Pressemeldung

Huawei-Vorstandsvorsitzender Eric Xu kritisiert US-Abgeordnete für falsches Verständnis von Forschungskooperationen

Shanghai, 28. Juni 2018: Eric Xu, einer der drei rotierenden Vorstandsvorsitzenden von Huawei Technologies, hat zur Initiative zweier US-Parlamentarier, die Forschungszusammenarbeit von Huawei mit US-Universitäten zu hinterfragen, Folgendes erklärt:

Ich habe in der Presse gelesen, dass zwei US-Parlamentarier, Jim Banks und Marco Rubio, 26 ihrer Kollegen überredet haben, einen Brief an die Bildungsministerin der Vereinigten Staaten zu schreiben.

Für mich sind beide Kongressvertreter ziemlich engstirnig und schlecht informiert. Es scheint, als wären ihre Körper im Informationszeitalter angekommen, aber ihr Verstand noch im Agrarzeitalter.

Ihr Verhalten zeigt nicht nur Unkenntnis darüber, wie Wissenschaft und Innovation heute funktionieren, sondern auch ihren eigenen Mangel an Vertrauen.

Wir alle wissen, dass die akademische Freiheit der zentrale Wert moderner Universitäten ist.
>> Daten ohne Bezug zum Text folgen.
(** * clawlet: channel adapters, channel manager, LLM client, skill installer

    A shallow embedding of the parts of the repository that the
    specification talks about, followed by the theorems that settle the
    specification's claims against it.

    Conventions.
    - A Go [string] / [[]byte] is a Rocq [string], i.e. a sequence of bytes.
    - A Go [int] / [int64] / [time.Duration] is a [Z]; where the source can
      overflow, the wrap-around is written out with [wrap64].
    - A Go [error] is modelled by what the code observes of it
      ([errors.Is], [errors.As], [Error()]).
    - Maps ([map[string]T]) are stdpp [gmap string T]. *)

From Stdlib Require Import ZArith NArith Lia Bool List Ascii String Sorted.
From stdpp Require Import base option list strings gmap.

Local Open Scope Z_scope.

(* ===================================================================== *)
(** * Part I. Definitions                                                 *)
(* ===================================================================== *)

(** ** Go standard-library primitives used by the code *)

Module Go.

(** [time.Duration] constants, in nanoseconds. *)
Definition Millisecond : Z := 1000000.
Definition Second : Z := 1000000000.

(** Two's-complement wrap-around of 64-bit signed arithmetic. *)
Definition wrap64 (x : Z) : Z := (x + 2^63) mod 2^64 - 2^63.

Definition MaxInt64 : Z := 2^63 - 1.
Definition MinInt64 : Z := - 2^63.

Definition code (c : ascii) : N := N_of_ascii c.

(** The six one-byte white-space characters of [strings.TrimSpace]
    (['\t'], ['\n'], ['\v'], ['\f'], ['\r'], [' ']). *)
Definition asciiSpace (c : ascii) : bool :=
  let n := code c in
  ((9 <=? n) && (n <=? 13) || (n =? 32))%N.

(** [unicode.IsSpace] on the two-byte UTF-8 sequences: U+0085, U+00A0. *)
Definition space2 (c d : ascii) : bool :=
  ((code c =? 194) && ((code d =? 133) || (code d =? 160)))%N.

(** [unicode.IsSpace] on the three-byte UTF-8 sequences: U+1680,
    U+2000..U+200A, U+2028, U+2029, U+202F, U+205F, U+3000. *)
Definition space3 (c d e : ascii) : bool :=
  let '(a, b, x) := (code c, code d, code e) in
  ((a =? 225) && (b =? 154) && (x =? 128)
   || (a =? 226) && (b =? 128)
      && ((128 <=? x) && (x <=? 138) || (x =? 168) || (x =? 169) || (x =? 175))
   || (a =? 226) && (b =? 129) && (x =? 159)
   || (a =? 227) && (b =? 128) && (x =? 128))%N.

(** Strip leading white space; the three predicates say which 1-, 2- and
    3-byte sequences are white space. *)
Fixpoint trimLeftBy (p1 : ascii -> bool) (p2 : ascii -> ascii -> bool)
    (p3 : ascii -> ascii -> ascii -> bool) (s : string) : string :=
  match s with
  | EmptyString => s
  | String c r =>
    if p1 c then trimLeftBy p1 p2 p3 r
    else match r with
         | EmptyString => s
         | String d r2 =>
           if p2 c d then trimLeftBy p1 p2 p3 r2
           else match r2 with
                | EmptyString => s
                | String e r3 =>
                  if p3 c d e then trimLeftBy p1 p2 p3 r3 else s
                end
         end
  end.

Fixpoint revOnto (s acc : string) : string :=
  match s with
  | EmptyString => acc
  | String c r => revOnto r (String c acc)
  end.

Definition rev (s : string) : string := revOnto s EmptyString.

Definition TrimLeftSpace (s : string) : string :=
  trimLeftBy asciiSpace space2 space3 s.

(** Trailing white space is leading white space of the reversed string,
    with the byte sequences read backwards. *)
Definition TrimRightSpace (s : string) : string :=
  rev (trimLeftBy asciiSpace (fun c d => space2 d c)
                  (fun c d e => space3 e d c) (rev s)).

(** [strings.TrimSpace]. *)
Definition TrimSpace (s : string) : string := TrimRightSpace (TrimLeftSpace s).

(** [strings.ToLower] on the ASCII letters; other bytes are kept.  (Go maps
    non-ASCII letters through the Unicode tables; the texts the claims are
    about are ASCII.) *)
Definition lowerChar (c : ascii) : ascii :=
  let n := code c in
  if ((65 <=? n) && (n <=? 90))%N then ascii_of_N (n + 32) else c.

Fixpoint ToLower (s : string) : string :=
  match s with
  | EmptyString => EmptyString
  | String c r => String (lowerChar c) (ToLower r)
  end.

(** [strings.HasPrefix s p]. *)
Fixpoint HasPrefix (s p : string) {struct p} : bool :=
  match p, s with
  | EmptyString, _ => true
  | String a p', String b s' => Ascii.eqb a b && HasPrefix s' p'
  | String _ _, EmptyString => false
  end.

(** [strings.Contains s sub]. *)
Fixpoint Contains (s sub : string) : bool :=
  HasPrefix s sub ||
  match s with
  | EmptyString => false
  | String _ r => Contains r sub
  end.

(** [s[n:]] for [n <= len(s)]. *)
Fixpoint drop (n : nat) (s : string) : string :=
  match n, s with
  | O, _ => s
  | S n', String _ r => drop n' r
  | S _, EmptyString => EmptyString
  end.

(** [s[:n]] for [n <= len(s)]. *)
Fixpoint take (n : nat) (s : string) : string :=
  match n, s with
  | O, _ => EmptyString
  | S n', String c r => String c (take n' r)
  | S _, EmptyString => EmptyString
  end.

Definition isEmpty (s : string) : bool := String.eqb s EmptyString.

(** A printable one-byte character that is not white space. *)
Definition plain (c : ascii) : bool := (code c <? 128)%N && negb (asciiSpace c).

Fixpoint allPlain (s : string) : bool :=
  match s with
  | EmptyString => true
  | String c r => plain c && allPlain r
  end.
(** The element object a node is, when it is one. *)
Definition asElement (n : Node) : option Element :=
  match n with
  | ElementNode id _ _ => Some id
  | _ => None
  end.

(** The body of [mutation.addedNodes.forEach(node => ...)]. *)
Definition onAddedNode (node : Node) (w : World) : World :=
  let w1 :=
    if isMediaName (nodeName node) then
      match asElement node with
      | Some element => processMediaElement element w
      | None => w
      end
    else w in
  match querySelectorAll node with
  | Some found => forEach processMediaElement found w1
  | None => w1
  end.

(** The callback [observeNewMedia] hands to the [MutationObserver]. *)
Definition observerCallback (mutations : list MutationRecord) (w : World) : World :=
  forEach (fun mutation => forEach onAddedNode (addedNodes mutation)) mutations w.

Definition setGain (value : Q) (w : World) : World :=
  let t1 := set_gainValue value (this w) in
  let t2 :=
    match audioContext t1 with
    | Some c =>
        match state c with
        | suspended => set_audioContext (Some (resume c)) t1
        | _ => t1
        end
    | None => t1
    end in
  {| this := set_mediaElements (set_chain_gain value <$> mediaElements t2) t2;
     browser := browser w |}.

Definition getMediaCount (w : World) : nat := size (mediaElements (this w)).

(** ** The message listener *)

(** A message as the listener reads it: its [type] and its [value]
    (only read when the type is [SET_GAIN]). *)
Record Message := { type : string; messageValue : Q }.

(** The objects passed to [sendResponse]. *)
Inductive Response :=
| SetGainResponse (success : bool) (mediaCount : nat)
| StatusResponse (gainReported : Q) (mediaCount : nat).

(** What one run of the listener does to the channel: the responses it
    sent, in order, and the value it returned ([true] keeps the channel
    open for a later response). *)
Record Reply := { responses : list Response; returned : bool }.

(** The listener installed by [setupMessageListener]. *)
Definition onMessage (m : Message) (w : World) : World * Reply :=
  if bool_decide (type m = "SET_GAIN") then
    let w1 := setGain (messageValue m) w in
    (w1, {| responses := [SetGainResponse true (getMediaCount w1)]; returned := true |})
  else if bool_decide (type m = "GET_STATUS") then
    (w, {| responses := [StatusResponse (gainValue (this w)) (getMediaCount w)];
           returned := true |})
  else
    (w, {| responses := []; returned := true |}).

(** ** The life of a page *)

(** [new AudioBooster()]: the fields' initial values, then [init()].
    [observeNewMedia] and [setupMessageListener] only install
    [observerCallback] and [onMessage]; they run when the browser
    delivers an event. *)
Definition init (document : list Node) (w : World) : World :=
  processExistingMedia document w.

Definition constructor (document : list Node) (b : Browser) : World :=
  init document
    {| this := {| audioContext := None; mediaElements := ∅; gainValue := 1 |};
       browser := b |}.

(** The browser at page load, before the content script ran: no context
    of the booster exists; the page may already own some elements. *)
Definition pageLoad (autoplay : bool) (owned : gset Element) : Browser :=
  {| autoplayAllowed := autoplay; contextsCreated := 0; captured := owned; console := [] |}.

(** What can happen after the constructor returned: the observer fires,
    a message arrives, the browser settles pending [resume()] requests,
    or the page routes one of its elements into a graph of its own. *)
Inductive Event :=
| Mutations (mutations : list MutationRecord)
| Request (m : Message)
| ResumeSettled
| PageCaptures (element : Element).

Definition settle (c : AudioContext) : AudioContext :=
  match resumeCalls c, state c with
  | S _, suspended =>
      {| ctxId := ctxId c; state := running; resumeCalls := resumeCalls c;
         nodesCreated := nodesCreated c; connections := connections c |}
  | _, _ => c
  end.

Definition step (ev : Event) (w : World) : World :=
  match ev with
  | Mutations mutations => observerCallback mutations w
  | Request m => fst (onMessage m w)
  | ResumeSettled =>
      {| this := set_audioContext (settle <$> audioContext (this w)) (this w);
         browser := browser w |}
  | PageCaptures element =>
      {| this := this w;
         browser := {| autoplayAllowed := autoplayAllowed (browser w);
                       contextsCreated := contextsCreated (browser w);
                       captured := {[element]} ∪ captured (browser w);
                       console := console (browser w) |} |}
  end.

Definition run (events : list Event) (w : World) : World := forEach step events w.
Lemma terminates_parseValues p byteSize length conv factory :
  (∀ vs, terminates (factory vs)) →
  terminates (parseValues p byteSize length conv factory).
Proof.
  intros Hf. unfold parseValues. case_match; [done|].
  apply terminates_bind; [apply terminates_readValues|]. intros vs _.
  apply terminates_bind; [apply Hf|]. done.
Qed.

Lemma parseValues_pos p byteSize length conv factory item ok p' :
  parseValues p byteSize length conv factory = Ok (item, ok, p') →
  input p' = input p ∧ msgLength p' = msgLength p ∧ (pos p ≤ pos p')%nat.
Proof.
  unfold parseValues. case_match; [by intros [= <- <- <-]|].
  intros (vs & _ & (node & _ & [= <- <- <-])%bind_Ok)%bind_Ok.
  simpl. repeat split; lia.
Qed.

Lemma parseChildren_pos rec n p values r p' :
  (∀ p item ok p', rec p = Ok (item, ok, p') →
     input p' = input p ∧ msgLength p' = msgLength p ∧ (pos p ≤ pos p')%nat) →
  parseChildren rec n p values = Ok (r, p') →
  input p' = input p ∧ msgLength p' = msgLength p ∧ (pos p ≤ pos p')%nat.
Proof.
  intros Hrec. revert p values.
  induction n as [|n IH]; intros p values; simpl.
  - by intros [= <- <-].
  - intros ([[item ok] p1] & H1 & H2)%bind_Ok.
    apply Hrec in H1 as (Hi & Hm & Hp). destruct ok; simpl in H2.
    + apply IH in H2 as (? & ? & ?). repeat split; [congruence..|lia].
    + injection H2 as <- <-. done.
Qed.
(** An iteration either is left by an exception of the scoring pass or of
    the threshold test, after "Scoring" was printed and before any of the
    conditions that follow it is looked at, or it ends with the first of
    the four conditions that holds. *)
Lemma dyn_iteration_body_spec (iteration : Z) (st : state) :
  Forall (reaches (agent.min_intent_score cfg)) (all_qualified st) ->
  let new_posts := posts_to_score w cfg iteration st in
  (exists e,
      new_posts <> [] /\
      (score_opportunities (scoring_service w iteration) new_posts = Raise e \/
       exists scored,
         score_opportunities (scoring_service w iteration) new_posts = Return scored /\
         qualified (agent.min_intent_score cfg) scored = Raise e) /\
      iteration_body lower w cfg iteration st =
        ([agent.SearchIteration iteration; agent.Scoring iteration (length new_posts)],
         Raise e)) \/
  (exists scored new_qualified high_scorers st',
      let qualified_all := (all_qualified st ++ new_qualified)%list in
      let new_keywords :=
        generate_refined_keywords lower (refinement_service w iteration)
                                  (agent.keywords cfg) high_scorers in
      let v := termination_check (is_nil new_posts)
                                 (Z.of_nat (length qualified_all) >=? agent.max_results cfg)
                                 (negb (iteration <? max_iterations cfg))
                                 (is_nil new_keywords) in
      score_opportunities (scoring_service w iteration) new_posts = Return scored /\
      qualified (agent.min_intent_score cfg) scored = Return new_qualified /\
      sorted_by_intent_score qualified_all = Return high_scorers /\
      iteration_body lower w cfg iteration st =
        (events_of iteration (length new_posts) v, Return (st', breaks v)) /\
      all_seen_urls st' = agent.add_urls (all_seen_urls st) new_posts /\
      total_raw st' =
        total_raw st + Z.of_nat (length (scrape w cfg iteration (current_keywords st))) /\
      all_qualified st' = (if is_nil new_posts then all_qualified st else qualified_all) /\
      current_keywords st' =
        match v with Refined => new_keywords | _ => current_keywords st end /\
      Forall (reaches (agent.min_intent_score cfg)) (all_qualified st')).
Proof.
  intros Hinv. unfold posts_to_score. cbn zeta.
  set (iteration_posts := scrape w cfg iteration (current_keywords st)).
  set (new_posts := agent.new_posts_of (all_seen_urls st) iteration_posts).
  unfold iteration_body. cbn [all_seen_urls all_qualified total_raw current_keywords].
  fold iteration_posts. fold new_posts.
  destruct new_posts as [| p0 rest] eqn:Hnew.
  - right.
    destruct (sorted_by_intent_score_total (agent.min_intent_score cfg)
                                           (all_qualified st ++ [])%list) as (high & Hhigh & _).
    { now rewrite app_nil_r. }
    exists [], [], high. eexists. cbn zeta.
    repeat split; try eassumption; reflexivity.
  - destruct (score_opportunities (scoring_service w iteration) (p0 :: rest))
      as [e | scored] eqn:Hscored.
    { left. exists e. split; [discriminate |]. split; [now left | reflexivity]. }
    destruct (qualified (agent.min_intent_score cfg) scored) as [e | new_qualified] eqn:Hq.
    { left. exists e. split; [discriminate |]. split; [right; now exists scored | reflexivity]. }
    right.
    assert (Hall : Forall (reaches (agent.min_intent_score cfg))
                          (all_qualified st ++ new_qualified)%list).
    { apply Forall_app. split; [exact Hinv |].
      eapply qualified_reaches; [| eassumption].
      eapply scored_carries_scores; eassumption. }
    destruct (sorted_by_intent_score_total _ _ Hall) as (high & Hhigh & _).
    exists scored, new_qualified, high. cbn zeta. cbn [is_nil termination_check].
    destruct (Z.of_nat (length (all_qualified st ++ new_qualified)) >=? agent.max_results cfg)
      eqn:Hreach.
    + eexists. repeat split; try eassumption; reflexivity.
    + destruct (iteration <? max_iterations cfg) eqn:Hlast; cbn [negb].
      * rewrite Hhigh.
        destruct (generate_refined_keywords _ _ _ _) as [| k ks] eqn:Hkw.
        -- eexists. repeat split; try eassumption; reflexivity.
        -- eexists. repeat split; try eassumption; reflexivity.
      * eexists. repeat split; try eassumption; reflexivity.
Qed.

(** On well-formed replies no exception leaves an iteration. *)
Lemma well_formed_iteration (iteration : Z) (st : state) :
  well_formed_replies w ->
  Forall (reaches (agent.min_intent_score cfg)) (all_qualified st) ->
  forall e, snd (iteration_body lower w cfg iteration st) <> Raise e.
Proof.
  intros Hwf Hinv e.
  destruct (dyn_iteration_body_spec iteration st Hinv)
    as [(e' & _ & Hcause & _) | (scored & newq & high & st' & _ & _ & _ & -> & _)];
    [| discriminate].
  exfalso. destruct Hcause as [Hraise | (scored & Hscored & Hraise)].
  - destruct (well_formed_scored (scoring_service w iteration)
                                 (posts_to_score w cfg iteration st) (Hwf iteration))
      as [scored Hscored].
    congruence.
  - pose proof (well_formed_scores _ _ _ (Hwf iteration) Hscored) as Hnum.
    destruct (qualified_total (agent.min_intent_score cfg) scored Hnum) as [l Hl].
    congruence.
Qed.

(** *** The loop *)

(** The loop over a list of iteration numbers.  Either it runs through the
    list without [break], or it stops in the body run for the element at
    some position [k], after [k + 1] iterations: by [break], with the
    number of the iteration announced, or by an exception, with no [break]
    announced. *)
Lemma dyn_for_loop_spec (numbers : list Z) (st : state) :
  Forall (reaches (agent.min_intent_score cfg)) (all_qualified st) ->
  let tr := fst (for_loop lower w cfg numbers st) in
  let result := snd (for_loop lower w cfg numbers st) in
  (scoring_passes tr <= iterations tr)%nat /\
  (forall st', result = Return st' ->
     Forall (reaches (agent.min_intent_score cfg)) (all_qualified st') /\
     ((iterations tr = length numbers /\ stops tr = []) \/
      (exists k iteration,
          numbers !! k = Some iteration /\ iterations tr = S k /\
          stops tr = [iteration]))) /\
  (forall e, result = Raise e ->
     stops tr = [] /\ exists k, (k < length numbers)%nat /\ iterations tr = S k) /\
  (well_formed_replies w -> exists st', result = Return st').
Proof.
  revert st. induction numbers as [| iteration rest IH]; intros st Hinv; cbn zeta.
  - cbn. split; [lia |]. split; [| split; [discriminate | now eexists]].
    intros st' H. inversion H; subst st'. split; [exact Hinv | now left].
  - pose proof (well_formed_iteration iteration st) as Hnoraise.
    cbn [for_loop].
    destruct (dyn_iteration_body_spec iteration st Hinv)
      as [(e & _ & _ & Hbody)
         | (scored & newq & high & st1 & _ & _ & _ & Hbody & _ & _ & _ & _ & Hinv1)].
    + rewrite Hbody in *. cbn [fst snd].
      split; [cbn; lia |]. split; [discriminate |]. split.
      * intros e' _. split; [reflexivity |]. exists 0%nat. cbn. split; [lia | reflexivity].
      * intros Hwf. exfalso. apply (Hnoraise Hwf Hinv e). reflexivity.
    + cbn zeta in Hbody. set (v := termination_check _ _ _ _) in Hbody.
      set (n := length _) in Hbody. rewrite Hbody. clear Hnoraise.
      pose proof (events_of_iterations iteration n v) as Hit.
      pose proof (events_of_scoring_passes iteration n v) as Hsp.
      pose proof (events_of_stops iteration n v) as Hst.
      destruct (breaks v) eqn:Hbreak.
      * cbn [fst snd]. split; [lia |]. split; [| split; [discriminate | now eexists]].
        intros st' H. inversion H; subst st'. split; [exact Hinv1 |].
        right. exists 0%nat, iteration. now repeat split.
      * destruct (IH st1 Hinv1) as (Hpasses & Hret & Hraise & Hwf). cbn zeta in *.
        cbn [fst snd].
        rewrite iterations_app, scoring_passes_app, stops_app, Hit, Hst.
        split; [lia |]. split; [| split; [| exact Hwf]].
        -- intros st' H. destruct (Hret st' H) as [Hinv' Hend].
           split; [exact Hinv' |].
           destruct Hend as [[Hall Hnone] | (k & i & Hk & Hiter & Hstop)].
           ++ left. cbn. split; [lia | assumption].
           ++ right. exists (S k), i. cbn. repeat split; [assumption | lia | assumption].
        -- intros e H. destruct (Hraise e H) as (Hnone & k & Hk & Hiter).
           split; [exact Hnone |]. exists (S k). cbn. split; lia.
Qed.

End dyn_loop_facts.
Und es ist auch ein Eckpfeiler der Hochschulbildung in den USA.

Diese akademische Freiheit und die offene Atmosphäre versetzt US-Universitäten in die Lage, die klügsten Köpfe zum Studieren und Forschen in die USA zu ziehen.

Die Fähigkeit der US-amerikanischen Universitäten, ihre akademische Freiheit in einem offenen Ansatz zu erhalten, ist ein entscheidender Faktor für die Entwicklung und Stärke der USA als Nation.

Wir wissen, dass Universitäten vor allem in der Grundlagenforschung tätig sind. Von der Grundlagenforschung bis zur kommerziellen Anwendung ist es ein langer, beschwerlicher Weg.

Es bedarf oft Jahrzehnte oder sogar Jahrhunderte an Anstrengung in Forschung und Entwicklung, um Wissenschaft oder Theorien in etwas zu übersetzen, das auf dem Markt verfügbar ist.

Wir alle wissen, dass die Wissenschaft keine nationalen Grenzen kennt. Jeder auf der Welt lernt und benutzt die Newtonschen Gesetze der Bewegung. Ich weiß nicht, ob diese beiden Kongressabgeordneten sie je gelernt oder benutzt haben.

Ich weiß nicht, ob jemand das Gefühl hat, dass das Erlernen oder Anwenden dieser Bewegungsgesetze eine Bedrohung für die nationale Sicherheit im Vereinigten Königreich darstellt.

Die Universitäten müssen mit den Unternehmen zusammenarbeiten, um die großen Herausforderungen der Menschheit anzugehen und allen Menschen zu nutzen.

Huaweis Engagement und Zusammenarbeit mit Universitäten basiert auch auf einer gemeinsamen Vision, um die Entwicklung von Wissenschaft, Technologie und Industrie voranzutreiben. Wir wollen unseren Teil dazu beitragen, indem die Universitäten weiterhin als Leuchtturm der menschlichen Zivilisation dienen.

Die Forschungsergebnisse der Universitäten wurden durch unsere gemeinsamen Partnerschaften weltweit offen ausgetauscht – durch Dissertationen und Arbeiten von Professoren, Doktoranden und Postgraduierten.

Huawei hat keinen exklusiven Zugang zu den Ergebnissen dieser Partnerschaften. Wir profitieren, wie alle anderen auch, von der allgemeinen Weiterentwicklung von Wissenschaft und Technik.

Dieser Ansatz von Huawei wird von Universitäten auf der ganzen Welt anerkannt, mit denen wir zusammenarbeiten. Sie begrüßen verstärkte Partnerschaften mit Huawei in dieser Hinsicht in Form von mehr Unterstützung von Einrichtungen, Ausrüstung und finanziellen Mitteln, damit wir gemeinsam an den großen Herausforerungen der Menschheit arbeiten und sie hoffentlich meistern können.

Ich habe auch aus der Presse entnommen, dass auch einige Parlamentarier in Kanada diese Art von gemeinsamen Partnerschaften in Frage stellen. In diesem Zusammenhang gab es einen öffentlichen Brief des Vizepräsidenten der Universität von Toronto. Ich denke, er hat sehr gute Argumente vorgebracht, die umfassender sind als das, was ich mit Ihnen teilen kann. Ich schlage vor, dass Sie einen Blick in den Brief werfen. Ich denke, er hat die Punkte noch deutlicher gemacht.